ASSIGNMENT:
Your answer must contain only the lines from the one containing "- repeat (first" through the end of the entries below, reproduced character for character.

DATA:
[Start of Attachment]
(** * generate_icons.py: placeholder icons for the SEO & AEO Auditor extension

    A shallow embedding of [icons/generate_icons.py].  Python integers are
    [Z] (floor division [//] is [Z.div], the divisors being positive
    literals), strings are [string], the file system touched by [img.save]
    is a finite map from paths to file contents, and standard output is the
    character stream that [print] appends to.  An exception is an explicit
    outcome next to the world it leaves behind, so that what was written
    before a failure stays visible. *)

From Stdlib Require Import Ascii.
From stdpp Require Import base numbers strings pretty list gmap.

Local Open Scope Z_scope.

(** ** The part of Pillow the script calls *)

Module Pillow.

Definition color : Type := Z * Z * Z.
Definition box : Type := Z * Z * Z * Z.

(** Image modes; the script only ever asks for ['RGB']. *)
Inductive mode := L | LA | P | RGB | RGBA | CMYK.

Definition has_alpha (m : mode) : bool :=
  match m with
  | LA | RGBA => true
  | _ => false
  end.

(** [ImageFont.truetype(path, size)] gives a scalable font, and
    [ImageFont.load_default()] the built-in one. *)
Inductive font :=
| TrueType (path : string) (font_size : Z)
| DefaultFont.

(** What [ImageDraw] was asked to paint, with the arguments of the call. *)
Inductive primitive :=
| Ellipse (xy : box) (outline : color) (width : Z)
| Text (xy : Z * Z) (text : string) (fill : color) (fnt : font)
| Arc (xy : box) (start stop : Z) (fill : color) (width : Z).

(** A canvas: its allocation parameters and the primitives painted on
    it, oldest first. *)
Record image := Image {
  im_mode : mode;
  im_width : Z;
  im_height : Z;
  im_color : color;
  im_drawn : list primitive
}.

Definition paint (p : primitive) (img : image) : image :=
  Image (im_mode img) (im_width img) (im_height img) (im_color img)
        (im_drawn img ++ [p]).

Definition is_text (p : primitive) : bool :=
  match p with Text _ _ _ _ => true | _ => false end.

Definition is_arc (p : primitive) : bool :=
  match p with Arc _ _ _ _ _ => true | _ => false end.
(** X5.  [process_b] holds at most one descriptor, the one [socket] gave
    it, whatever the script: every call is made on a descriptor it holds,
    and when it returns or an exception leaves it, it has closed what it
    opened. *)
Theorem process_b_descriptor env t o rest :
  run process_b env = (t, o, rest) ->
  ∃ held, track [] t = Some held
          ∧ (unwound o = true -> held = []) ∧ (length held ≤ 1)%nat.
Proof.
  intros Hrun. destruct (process_b_track [] _ _ _ _ Hrun) as (held & H1 & H2 & H3).
  exists held. by rewrite app_nil_r in H1.
Qed.

Lemma process_b_descriptor_witness :
  track [] (trace_of process_b (b_dial_ok ++ concat (replicate 6 b_round_ok))) = Some [].
Proof.
  destruct (process_b_descriptor (b_dial_ok ++ concat (replicate 6 b_round_ok))
              _ _ _ eq_refl) as (held & H1 & H2 & _).
  by rewrite <-(H2 eq_refl).
Defined.

(** X6.  Every run of [main], in the parent and in the child, whatever the
    script: each call is made on a descriptor the process holds at that
    moment (none is used before it was obtained or after it was closed, none
    is closed twice), and descriptors are closed in the reverse order of
    their opening.  When [main] returns, with 0 or with 1, every descriptor
    it opened is closed.  When the child leaves through [_exit], it has
    closed its own socket and holds one descriptor: the listening socket it
    inherited. *)
Theorem main_descriptors env t o rest :
  run main env = (t, o, rest) ->
  ∃ held, track [] t = Some held
          ∧ (∀ c, o = Done c -> held = [])
          ∧ (∀ c, o = Exited c -> ∃ fd r, (EvListen fd 1, r) ∈ t ∧ held = [fd]).
Proof.
  rewrite run_main. destruct (run main_try env) as [[t0 o0] rest0] eqn:Hrun.
  destruct (main_try_track _ _ _ _ Hrun) as (held & H1 & H2 & H3).
  destruct o0 as [c|w|c| |]; intros [= <- <- _].
  - exists held. split; [done|]. split; [by intros; apply H2|done].
  - exists []. split; [|done]. rewrite track_app, H1, (H2 eq_refl). by tracking.
  - exists held. by split.
  - exists held. by split.
  - exists held. by split.
Qed.
Lemma Emits_match_text agent_id request_id text :
  keeps (Emits reuse_kind) (match_text agent_id request_id text).
Proof.
  unfold match_text.
  repeat first
    [ keeps_step
    | apply (keeps_modify (Emits reuse_kind)); intros t;
      eapply Emits_new; [reflexivity|reflexivity|apply reuse_edges_kind] ].
Qed.

Lemma Emits_track_request_content request_id messages timestamp :
  keeps (Emits reuse_kind)
    (track_request_content request_id messages timestamp).
Proof.
  unfold track_request_content.
  repeat first [ keeps_step | apply Emits_match_text ].
Qed.

Lemma Emits_sequence_edges lib agent_id times :
  keeps (Emits sequence_kind) (sequence_edges lib agent_id times).
Proof.
  induction times as [|[r ts] times IH]; simpl;
    [apply (keeps_ret (Emits sequence_kind))|].
  destruct times as [|[r' ts'] rest];
    [apply (keeps_ret (Emits sequence_kind))|].
  apply (keeps_bind (Emits sequence_kind));
    [apply (keeps_lift (Emits sequence_kind))|intros gap].
  apply (keeps_bind (Emits sequence_kind)); [|intros _; exact IH].
  apply (keeps_modify (Emits sequence_kind)). intros t.
  eapply Emits_new; [reflexivity|reflexivity|].
  apply Forall_singleton. by repeat split.
Qed.

Lemma Emits_build_workflow_dag lib :
  keeps (Emits sequence_kind) (build_workflow_dag lib).
Proof.
  unfold build_workflow_dag, build_request_sequence_edges.
  repeat first [ keeps_step | apply Emits_sequence_edges ].
Qed.

Lemma tracked_edge_ok_mono t t' e :
  tool_use_index t ⊆ tool_use_index t' ->
  tracked_edge_ok t e -> tracked_edge_ok t' e.
Proof.
  intros Hsub [(Hty & Hc & id & key & info & err & Hk & Hi & Hrest)|Hother];
    [|by right].
  left. split; [exact Hty|]. split; [exact Hc|].
  exists id, key, info, err. split; [exact Hk|]. split; [|exact Hrest].
  by apply (lookup_weaken _ _ _ _ Hi).
Qed.

#[local] Instance Tracked_preorder : PreOrder Tracked.
Proof.
  split.
  - intros t. split; [reflexivity|]. exists []. by rewrite app_nil_r.
  - intros t1 t2 t3 [Hi12 (n12 & He12 & Hn12)] [Hi23 (n23 & He23 & Hn23)].
    split; [by etransitivity|]. exists (n12 ++ n23). split.
    + by rewrite He23, He12, <- app_assoc.
    + apply Forall_app. split; [|exact Hn23].
      eapply Forall_impl; [exact Hn12|].
      intros e. by apply tracked_edge_ok_mono.
Qed.

Lemma Emits_Tracked P t t' :
  (forall e, P e -> tracked_edge_ok t' e) -> Emits P t t' -> Tracked t t'.
Proof.
  intros HP [Hi (new & He & Hnew)]. split; [by rewrite Hi|].
  exists new. split; [exact He|]. eapply Forall_impl; [exact Hnew|exact HP].
Qed.

Lemma Tracked_track_tool_use rid block ts t :
  Tracked t (fst (track_tool_use rid block ts t)).
Proof.
  cut (tool_use_index t ⊆ tool_use_index (fst (track_tool_use rid block ts t))
       /\ workflow_edges (fst (track_tool_use rid block ts t))
          = workflow_edges t).
  { intros [Hi He]. split; [exact Hi|]. exists []. by rewrite app_nil_r. }
  unfold track_tool_use, bind, lift, gets, modify, ret.
  destruct (Py.get block "id" JNull) as [id|]; [|by split].
  destruct (Py.get block "name" JNull) as [name|]; [|by split].
  destruct (negb (Py.truthy id)); [by split|].
  destruct (owner_of t rid) as [agent_id|]; [|by split].
  destruct (hash_key id) as [key|]; [|by split].
  destruct (tool_use_index t !! key) as [info|] eqn:Hseen.
  - repeat (first [ progress simpl | case_match ]); by split.
  - unfold get_instance, update_instance, reads, modify.
    repeat (first [ progress simpl | case_match ]); simplify_eq; simpl;
      (split; [|reflexivity]);
      first [ reflexivity | by apply insert_subseteq ].
Qed.

Lemma Tracked_track_tool_result rid block ts t :
  Tracked t (fst (track_tool_result rid block ts t)).
Proof.
  unfold track_tool_result, bind, lift, gets, modify, ret, get_instance,
    update_instance, reads, modify.
  destruct (Py.get block "tool_use_id" JNull) as [id|]; [|reflexivity].
  destruct (Py.get block "is_error" (JBool false)) as [err|]; [|reflexivity].
  destruct (negb (Py.truthy id)); [reflexivity|].
  destruct (owner_of t rid) as [agent_id|]; [|reflexivity].
  destruct (hash_key id) as [key|] eqn:Hkey; [|reflexivity].
  simpl.
  destruct (alist_get agent_id (instances t)) as [a|]; simpl.
  - destruct (tool_use_index t !! key) as [info|] eqn:Hused; simpl.
    + split; [reflexivity|]. eexists. split; [reflexivity|].
      apply Forall_singleton. left.
      split; [reflexivity|]. split; [reflexivity|].
      exists id, key, info, err. by repeat split.
    + split; [reflexivity|]. exists []. by rewrite app_nil_r.
  - split; [reflexivity|]. exists []. by rewrite app_nil_r.
Qed.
[End of Attachment]
FINISHED TASK:
  - repeat (first [ progress simpl | case_match ]); by split.
  - unfold get_instance, update_instance, reads, modify.
    repeat (first [ progress simpl | case_match ]); simplify_eq; simpl;
      (split; [|reflexivity]);
      first [ reflexivity | by apply insert_subseteq ].
Qed.

Lemma Tracked_track_tool_result rid block ts t :
  Tracked t (fst (track_tool_result rid block ts t)).
Proof.
  unfold track_tool_result, bind, lift, gets, modify, ret, get_instance,
    update_instance, reads, modify.
  destruct (Py.get block "tool_use_id" JNull) as [id|]; [|reflexivity].
  destruct (Py.get block "is_error" (JBool false)) as [err|]; [|reflexivity].
  destruct (negb (Py.truthy id)); [reflexivity|].
  destruct (owner_of t rid) as [agent_id|]; [|reflexivity].
  destruct (hash_key id) as [key|] eqn:Hkey; [|reflexivity].
  simpl.
  destruct (alist_get agent_id (instances t)) as [a|]; simpl.
  - destruct (tool_use_index t !! key) as [info|] eqn:Hused; simpl.
    + split; [reflexivity|]. eexists. split; [reflexivity|].
      apply Forall_singleton. left.
      split; [reflexivity|]. split; [reflexivity|].
      exists id, key, info, err. by repeat split.
    + split; [reflexivity|]. exists []. by rewrite app_nil_r.
  - split; [reflexivity|]. exists []. by rewrite app_nil_r.
Qed.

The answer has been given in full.